You’ve visited twice now, nestling your round little body snugly in the young branches of my crab-apple tree. And each time it is as if someone was staring hard through my window, boring his eyes into my body, willing me to look up. I have startled from my reading and typing to find you sitting just so outside the glass. But when I glance your way, you are not even looking at me but are lost somewhere, facing south, and resting on my branch.
You are not supposed to be here. You prefer grasslands, they say, and the state of Vermont. I can offer you neither, but still you come to my window frame. I have never seen you before, only your wild, awful brother the blue jay, who is not even a brother at all. And it is February. Shouldn’t you still be vacationing somewhere, eating tropical grubs with umbrellas lanced into their backs? Here, the drifts of snow in my yard still nearly reach the branches where you huddle, and I can’t imagine that there are many insects for you to enjoy.
“It’s all part of nature, you see.” That’s what my Dad used to say when trying to explain why the birds came back when the snow was still covering the ground or the crocus flowers bloomed long before spring. Bluebird, you know something that I cannot possibly fathom. Suddenly you and your fellow birds sing me awake on these cold winter mornings when I had become so accustomed to the quiet force of the snow.
Now here you are, a harbinger, when my faith has just about given out and my heart has grown as heavy as the icy sludge I shovel. Spring will come. Your presence assures me.
My dad used to call my sister “Birdie”, and claim that the northern cardinals calling “birdie, birdie, birdie” were singing just for her. I’m not sure where that nickname came from but I remember the day my mom found a pile of birdseed behind her door and the tell-tale evidence that my sister had eaten some. Perhaps that is where it all began.
My own children feasted in secret on bouillon one day, mistaking the cubes’ bright golden wrappings for candy. No nicknames for them, just a few giant glasses of water to wash down the sodium deluge. And the youngest still remembers: “Dat candy taste yucky, mommy.”
But I digress. Somewhere between the winters of my childhood and the hidden birdseed and the fresh adventures of my fledglings lies a secret. It is etched in my heart as sure as the natural rhythm of the bluebird that appears on a branch in my yard. There is a connection here.

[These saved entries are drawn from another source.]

(* ===== verification/Samples.v ===== *)
(** * Samples: small concrete registries

    Records used to evaluate the registry's operations in the witnesses. *)
From S2P Require Import Prelude RustStr Lifecycle JobLog Capabilities RunnerData RegistryState JobState JobWire.

(** A running Job of Runner "r1" whose recovery began at second 100. *)
Definition sample_job (id : str) (l : RunnerJobLifecycle) (rec : JobRecoveryState) : ShellJobRecord :=
  mkJob id (Some (lit "req-" ++ id)) (lit "r1") None (Some (lit "ann")) (lit "i1") (lit "shell")
    None None None None None None None (lit "cargo test") None l 90 (Some 91%Z) None None None
    ShellJobLogState_default ShellJobLogState_default None None None None [] None None None Public 3
    rec (JobObservationState_new (lit "epoch")).

Definition recovering_job (id : str) : ShellJobRecord :=
  sample_job id Running (mkRecovery (Some Recovering) false None (Some RunnerTransportDisconnected) (Some 100%Z)).

Definition registry_of (jobs : list ShellJobRecord) : RunnerRegistryInner :=
  RunnerRegistryInner_default
    <| jobs_by_id := list_to_map (map (fun j => (job_id j, j)) jobs) |>.

Definition recovering_registry : RunnerRegistryInner :=
  registry_of [recovering_job (lit "a"); recovering_job (lit "b"); recovering_job (lit "c")].

(** Runner "r1" with a running Job, its start request, and a synchronous request
    that is being waited for; both were dispatched and are in no queue. *)
Definition sample_runner : RunnerRecord :=
  mkRunner (lit "r1") (lit "i1") None (Some (lit "ann")) None None (mkFeatureSet (uniform_capabilities true)) []
    (pending_inventory_state 0) 290 2 Polling None None 80 80 None None None None None [] [] [].

Definition sample_request (rid kind : str) : RunnerRequest :=
  empty_wire (mkInvocation rid (lit "r1") (lit "ann") 100) kind 30.

Definition connected_registry : RunnerRegistryInner :=
  registry_of [sample_job (lit "a") Running JobRecoveryState_default]
    <| runners := {[ lit "r1" := sample_runner ]} |>
    <| pending_by_id := {[ lit "req-a" := mkPending (sample_request (lit "req-a") (lit "start_job"))
                             (OpJob sample_process_start) false (Some (lit "a")) no_fences true;
                           lit "sync" := mkPending (sample_request (lit "sync") (lit "run_shell"))
                             (OpRunShell []) true None no_fences true ]} |>
    <| queues_by_runner := {[ lit "r1" := [] ]} |>.

(** A Runner that advertises the features [on] selects. *)
Definition capabilities_of (on : RunnerFeature -> bool) : RunnerCapabilities :=
  mkCapabilities (on Shell) (on FileRead) (on FileWrite) (on ArtifactExportChunkRead) (on ArtifactExportStreamingMetadata)
    (on StructuredFileDelete) (on ApplyTextEditOccurrence) (on ApplyTextEditLineScope) (on ApplyPatch)
    (on ApplyPatchMatchMetadata) (on ApplyPatchMatchingMode) (on ApplyPatchStrictMatching) (on Git) (on Jobs)
    (on AsyncJobs) (on AsyncShellJobs) (on SshShell) (on PersistentShell) (on SshPersistentShell)
    (on StructuredValidationArgv) (on StructuredCargoTestCountAssertion) (on StructuredCargoTestExecutionPolicy)
    (on StructuredGoTestJson) (on StructuredGoTestTool) (on StructuredGoTestPackages) (on StructuredProcessArgv)
    (on StructuredScriptPayload) (on StructuredScriptJavascript) (on StructuredScriptTypescript)
    (on InternalPosixScript) (on StructuredExecutionJobs) (on DetachedProcessJobs) (on LspReadOnlyNavigation)
    (on LspCallHierarchy) (on ProjectLifecycle) (on ProjectPathRegistration) (on ManagedWorktree)
    (on ConfiguredSkillRootsRead) (on SkillStoreRead) (on SkillStoreManage) (on ComputerObserve)
    (on ComputerApplicationDiscovery) (on ComputerApplicationLaunch) (on ComputerDisplayObserve)
    (on ComputerPointerControl) (on ComputerClipboardRead) (on ComputerClipboardWrite)
    (on ComputerSnapshotRegion) (on ComputerAccessibilityObserve) (on ComputerElementState) (on ComputerControl)
    (on ComputerScrollToElement) (on ComputerKeyInput) (on ComputerWindowActivate) (on ComputerTextInput)
    (on JobStateReconciliation) (on CodingAgentRuns) (on NativeToolPlugins) (on ManagedSshResources)
    (on RunnerConfigControl).

Definition baseline_feature (f : RunnerFeature) : bool :=
  match inference f with GenerationEligible => true | RegistrationRequired => false end.
Lemma page_simulates (r : RunnerRecord) (a : abstract_inventory) (n : nat) page now at_ :
  inventory_ok r -> simulates r a ->
  exists r' b, apply_page summaries_json_len page_json_len page_json_digest r n page now = Some r'
    /\ abstract_step a (EvPage n page at_) b /\ simulates r' b.
Proof.
  intros Hok Hs. destruct a as [received latest projects].
  destruct (apply_page_effect summaries_json_len _ page_json_digest page_json_len_ge r n page now Hok) as (r' & Hr & He & Hp).
  exists r'. pose proof (simulates_received _ _ _ _ page Hs) as Hs'.
  assert (Hkeep : forall r2, quiet r r2 -> exists b, Some r2 = Some r2
    /\ abstract_step (mkAbstract received latest projects) (EvPage n page at_) b /\ simulates r2 b).
  { intros r2 Hq. eexists. split_and!; [done | apply as_page | by eapply quiet_simulates]. }
  destruct He as [Hq|Hpr Hn Hh|st nb Ho Hf Hc Hpr Hst Hh Hle|st nb Ho Hf Hc Hpr Hst Hh Hle]; rewrite Hr.
  - by apply Hkeep.
  - eexists. split_and!; [done | apply as_page | ]. destruct Hs as [Sp Sl _].
    split; cbn in *; [congruence | lia | intros st Hst; congruence].
  - eexists. split_and!; [done | apply as_page | ].
    destruct (opens_staged _ _ _ _ _ Hs Ho Hok) as (Hlt & pages & Hsub & Hfrom).
    pose proof (opened_ok r page now st Hok Ho) as Hso. destruct Hf as [Fg Fs Fi Ft _ _ _ [Fb Fl]], Hfrom as [Hrun Hpart Hproj Hnext].
    specialize (Hlt Fs). cbn in *. split; cbn; [rewrite Hpr; apply Hs | lia | ].
    intros st' Hst'. rewrite Hst in Hst'. injection Hst' as <-. split; [lia | ]. exists (pages ++ [page]).
    split; [by apply sublist_app | ]. split; cbn.
    + apply page_run_snoc; congruence.
    + apply Forall_app. split; [done | by constructor].
    + by rewrite pages_projects_snoc, Hproj.
    + destruct Hso as [_ _ _ _ _ Hb]. unfold PROJECT_INVENTORY_SNAPSHOT_MAX_SERIALIZED_BYTES in *.
      unfold u32_sat_add, U32_MAX. rewrite length_app. cbn. lia.
  - destruct (opens_staged _ _ _ _ _ Hs Ho Hok) as (Hlt & pages & Hsub & Hfrom).
    pose proof (opened_ok r page now st Hok Ho) as Hso.
    destruct Hp as [Hp|Hq]; [ | by apply Hkeep].
    destruct (extended_ok st page _ nb Hso Hp Hf) as (Hu & Hv & _).
    destruct Hf as [Fg Fs Fi Ft _ Fc _ _], Hfrom as [Hrun Hpart Hproj Hnext]. specialize (Hlt Fs). specialize (Fc Hc).
    rewrite Hproj, <- pages_projects_snoc in Hu, Hv, Fc. rewrite Hproj, <- pages_projects_snoc in Hpr. cbn in *.
    eexists. split_and!; [done | apply (as_publish _ _ _ _ _ _ pages) | ]; try done.
    + split; try done. rewrite <- Fg, <- Fs, <- Ft. apply page_run_snoc; congruence.
    + split; cbn; [congruence | lia | intros st' Hst'; congruence].
Qed.
End PageSimulation.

It is locked somehow in my baby’s simple nods as answers to questions that require a choice. “Seany, do you want ham or turkey?” He nods his head with a twinkle in his eye. His grandfather did the same thing. But how could my young son possibly know that? My dad drove me batty for years answering questions that way, and now it is my son’s turn. It makes me laugh and marvel.
Somehow, bluebird, you understand this too. Your knowledge has been passed down in the muscle memory of many generations, even if you are a little off track this year. Perhaps Vermont this winter is too snowy even for you.
Before you flutter away, I grab my youngest so he can see. “Burdie, mommy.” He lunges as though the window will give way and he will palm a new pet. You turn slightly at my son’s squeal and then stare in the window at us both. I hold him close as he squirms to reach for you and you lift yourself gently off the branch; it’s all part of nature, you see.